(Dataset entries)
....................

(* ===== verification/RcoreSpec.v ===== *)
(** * Properties of the inode services

    Descriptors of rcorefdtab and rcore_sfsfdtab are never reused ([evolves] is
    what every call keeps), [create] blocks on its own lock, and a file written
    through a descriptor reads back. *)
From S2P Require Import Prelude Bytes Hostcall Block InodeTab RcoreInit.

(** What [INode::read_at] and [write_at] document, for a file that has room. *)
Class VfsSpec (S I E : Type) `{Vfs S I E} : Type := {
  icontent : S → I → list byte;
  i_read_at_spec : ∀ s i off buf, 0 ≤ off ≤ zlen (icontent s i) →
    let n := Nat.min (length buf) (length (icontent s i) - Z.to_nat off) in
    ∃ s', i_read_at i off buf s =
      (Ret (Ok (Z.of_nat n), sub (icontent s i) (Z.to_nat off) n ++ drop n buf), s') ∧
      icontent s' i = icontent s i;
  i_write_at_spec : ∀ s i off buf, 0 ≤ off ≤ zlen (icontent s i) →
    ∃ s', i_write_at i off buf s = (Ret (Ok (zlen buf)), s') ∧
      icontent s' i = take (Z.to_nat off) (icontent s i) ++ buf ++
                      drop (Z.to_nat off + length buf) (icontent s i)
}.

Section evolution.
Context {S I E : Type} `{Vfs S I E}.
Implicit Types (s : TabState S I).
Local Abbreviation M := (prog (TabState S I)).

(** What every call keeps: initialisation, the counter (which only grows) and
    the absence of descriptors below it. *)
Definition evolves s s' : Prop :=
  s'.(init_done) = s.(init_done) ∧ s.(next_fd) ≤ s'.(next_fd) ∧
  ∀ fd, fd < s.(next_fd) → s.(fd_table) !! fd = None → s'.(fd_table) !! fd = None.

(** A call that ended, by returning or by a panic. *)
Definition ended {A} (o : outcome A) : bool :=
  match o with Ret _ | Panic => true | Deadlock | NoFuel => false end.

(** A call that ended leaves the lock as it was. *)
Definition step_ok {A} s (o : outcome A) s' : Prop :=
  evolves s s' ∧ (ended o = true → s'.(table_locked) = s.(table_locked)).

(** Programs that keep both, from any initialised state. *)
Definition keeps {A} (m : M A) : Prop :=
  ∀ s o s', is_Some s.(init_done) → m s = (o, s') → step_ok s o s'.

(** ** Lemmas *)

Lemma evolves_refl s : evolves s s.
Proof. by repeat split. Qed.

Lemma evolves_trans s1 s2 s3 : evolves s1 s2 → evolves s2 s3 → evolves s1 s3.
Proof.
  intros (Hi & Hn & Ht) (Hi' & Hn' & Ht').
  repeat split; try congruence; [lia|]. intros fd Hfd Hnone. apply Ht'; [lia|by apply Ht].
Qed.

Lemma step_refl {A} s (o : outcome A) : step_ok s o s.
Proof. split; [apply evolves_refl|done]. Qed.

Lemma step_trans {A B} s1 s2 s3 (a : A) (o : outcome B) :
  step_ok s1 (Ret a) s2 → step_ok s2 o s3 → step_ok s1 o s3.
Proof.
  intros [He1 Hl1] [He2 Hl2]. split; [by eapply evolves_trans|].
  intros Ho. rewrite Hl2 by done. by apply Hl1.
Qed.

Lemma step_stops {A B} s (o : outcome A) (o' : outcome B) s' :
  stops o = Some o' → step_ok s o s' → step_ok s o' s'.
Proof. intros Ho [He Hl]. split; [done|]. destruct o; by simplify_eq/=. Qed.

Lemma keeps_ret {A} (a : A) : keeps (mret a).
Proof. intros s o s' _ [= <- <-]. apply step_refl. Qed.

Lemma keeps_gets {A} (f : TabState S I → A) : keeps (gets f).
Proof. intros s o s' _ [= <- <-]. apply step_refl. Qed.

Lemma keeps_bind {A B} (m : M A) (k : A → M B) :
  keeps m → (∀ a, keeps (k a)) → keeps (m ≫= k).
Proof.
  intros Hm Hk s o s' Hi. unfold mbind, prog_mbind.
  destruct (m s) as [o1 s1] eqn:E1. assert (He := Hm _ _ _ Hi E1).
  destruct o1; intros Hs; try (injection Hs as <- <-; by eapply step_stops; [|exact He]).
  eapply step_trans; [exact He|]. eapply Hk; [|exact Hs]. by rewrite (proj1 (proj1 He)).
Qed.

Lemma keeps_vfs {A} (m : prog S A) : keeps (vfs m).
Proof.
  intros s o s' _. unfold vfs, on. destruct (m (fs s)). intros [= _ <-]. by repeat split.
Qed.

Lemma keeps_checked w x : keeps (checked w x).
Proof.
  intros s o s' _. unfold checked. case_match; intros [= _ <-]; apply step_refl.
Qed.

Lemma keeps_lock {A} (m : M A) : keeps m → keeps (lock_table m).
Proof.
  intros Hm s o s' Hi. unfold lock_table.
  destruct (table_locked s) eqn:El; [intros [= _ <-]; apply step_refl|].
  destruct (m (with_locked true s)) as [o1 s1] eqn:E1.
  destruct (Hm (with_locked true s) _ _ Hi E1) as [(Hi' & Hn & Ht) _].
  by destruct o1; intros [= <- <-]; repeat split.
Qed.

Lemma keeps_put_present fd w : ∀ s o s',
  is_Some (s.(fd_table) !! fd) → put_wrapper fd w s = (o, s') → step_ok s o s'.
Proof.
  intros s o s' Hs [= _ <-]. repeat split; [cbn; lia|]. intros fd' _ Hn. cbn [with_table fd_table].
  rewrite lookup_insert_ne; [done|]. intros ->. rewrite Hn in Hs. by destruct Hs.
Qed.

....................

Required action:
Restate the entries. Match them exactly.

Solution to this task:
(* ===== verification/RcoreSpec.v ===== *)
(** * Properties of the inode services

    Descriptors of rcorefdtab and rcore_sfsfdtab are never reused ([evolves] is
    what every call keeps), [create] blocks on its own lock, and a file written
    through a descriptor reads back. *)
From S2P Require Import Prelude Bytes Hostcall Block InodeTab RcoreInit.

(** What [INode::read_at] and [write_at] document, for a file that has room. *)
Class VfsSpec (S I E : Type) `{Vfs S I E} : Type := {
  icontent : S → I → list byte;
  i_read_at_spec : ∀ s i off buf, 0 ≤ off ≤ zlen (icontent s i) →
    let n := Nat.min (length buf) (length (icontent s i) - Z.to_nat off) in
    ∃ s', i_read_at i off buf s =
      (Ret (Ok (Z.of_nat n), sub (icontent s i) (Z.to_nat off) n ++ drop n buf), s') ∧
      icontent s' i = icontent s i;
  i_write_at_spec : ∀ s i off buf, 0 ≤ off ≤ zlen (icontent s i) →
    ∃ s', i_write_at i off buf s = (Ret (Ok (zlen buf)), s') ∧
      icontent s' i = take (Z.to_nat off) (icontent s i) ++ buf ++
                      drop (Z.to_nat off + length buf) (icontent s i)
}.

Section evolution.
Context {S I E : Type} `{Vfs S I E}.
Implicit Types (s : TabState S I).
Local Abbreviation M := (prog (TabState S I)).

(** What every call keeps: initialisation, the counter (which only grows) and
    the absence of descriptors below it. *)
Definition evolves s s' : Prop :=
  s'.(init_done) = s.(init_done) ∧ s.(next_fd) ≤ s'.(next_fd) ∧
  ∀ fd, fd < s.(next_fd) → s.(fd_table) !! fd = None → s'.(fd_table) !! fd = None.

(** A call that ended, by returning or by a panic. *)
Definition ended {A} (o : outcome A) : bool :=
  match o with Ret _ | Panic => true | Deadlock | NoFuel => false end.

(** A call that ended leaves the lock as it was. *)
Definition step_ok {A} s (o : outcome A) s' : Prop :=
  evolves s s' ∧ (ended o = true → s'.(table_locked) = s.(table_locked)).

(** Programs that keep both, from any initialised state. *)
Definition keeps {A} (m : M A) : Prop :=
  ∀ s o s', is_Some s.(init_done) → m s = (o, s') → step_ok s o s'.

(** ** Lemmas *)

Lemma evolves_refl s : evolves s s.
Proof. by repeat split. Qed.

Lemma evolves_trans s1 s2 s3 : evolves s1 s2 → evolves s2 s3 → evolves s1 s3.
Proof.
  intros (Hi & Hn & Ht) (Hi' & Hn' & Ht').
  repeat split; try congruence; [lia|]. intros fd Hfd Hnone. apply Ht'; [lia|by apply Ht].
Qed.

Lemma step_refl {A} s (o : outcome A) : step_ok s o s.
Proof. split; [apply evolves_refl|done]. Qed.

Lemma step_trans {A B} s1 s2 s3 (a : A) (o : outcome B) :
  step_ok s1 (Ret a) s2 → step_ok s2 o s3 → step_ok s1 o s3.
Proof.
  intros [He1 Hl1] [He2 Hl2]. split; [by eapply evolves_trans|].
  intros Ho. rewrite Hl2 by done. by apply Hl1.
Qed.

Lemma step_stops {A B} s (o : outcome A) (o' : outcome B) s' :
  stops o = Some o' → step_ok s o s' → step_ok s o' s'.
Proof. intros Ho [He Hl]. split; [done|]. destruct o; by simplify_eq/=. Qed.

Lemma keeps_ret {A} (a : A) : keeps (mret a).
Proof. intros s o s' _ [= <- <-]. apply step_refl. Qed.

Lemma keeps_gets {A} (f : TabState S I → A) : keeps (gets f).
Proof. intros s o s' _ [= <- <-]. apply step_refl. Qed.

Lemma keeps_bind {A B} (m : M A) (k : A → M B) :
  keeps m → (∀ a, keeps (k a)) → keeps (m ≫= k).
Proof.
  intros Hm Hk s o s' Hi. unfold mbind, prog_mbind.
  destruct (m s) as [o1 s1] eqn:E1. assert (He := Hm _ _ _ Hi E1).
  destruct o1; intros Hs; try (injection Hs as <- <-; by eapply step_stops; [|exact He]).
  eapply step_trans; [exact He|]. eapply Hk; [|exact Hs]. by rewrite (proj1 (proj1 He)).
Qed.

Lemma keeps_vfs {A} (m : prog S A) : keeps (vfs m).
Proof.
  intros s o s' _. unfold vfs, on. destruct (m (fs s)). intros [= _ <-]. by repeat split.
Qed.

Lemma keeps_checked w x : keeps (checked w x).
Proof.
  intros s o s' _. unfold checked. case_match; intros [= _ <-]; apply step_refl.
Qed.

Lemma keeps_lock {A} (m : M A) : keeps m → keeps (lock_table m).
Proof.
  intros Hm s o s' Hi. unfold lock_table.
  destruct (table_locked s) eqn:El; [intros [= _ <-]; apply step_refl|].
  destruct (m (with_locked true s)) as [o1 s1] eqn:E1.
  destruct (Hm (with_locked true s) _ _ Hi E1) as [(Hi' & Hn & Ht) _].
  by destruct o1; intros [= <- <-]; repeat split.
Qed.

Lemma keeps_put_present fd w : ∀ s o s',
  is_Some (s.(fd_table) !! fd) → put_wrapper fd w s = (o, s') → step_ok s o s'.
Proof.
  intros s o s' Hs [= _ <-]. repeat split; [cbn; lia|]. intros fd' _ Hn. cbn [with_table fd_table].
  rewrite lookup_insert_ne; [done|]. intros ->. rewrite Hn in Hs. by destruct Hs.
Qed.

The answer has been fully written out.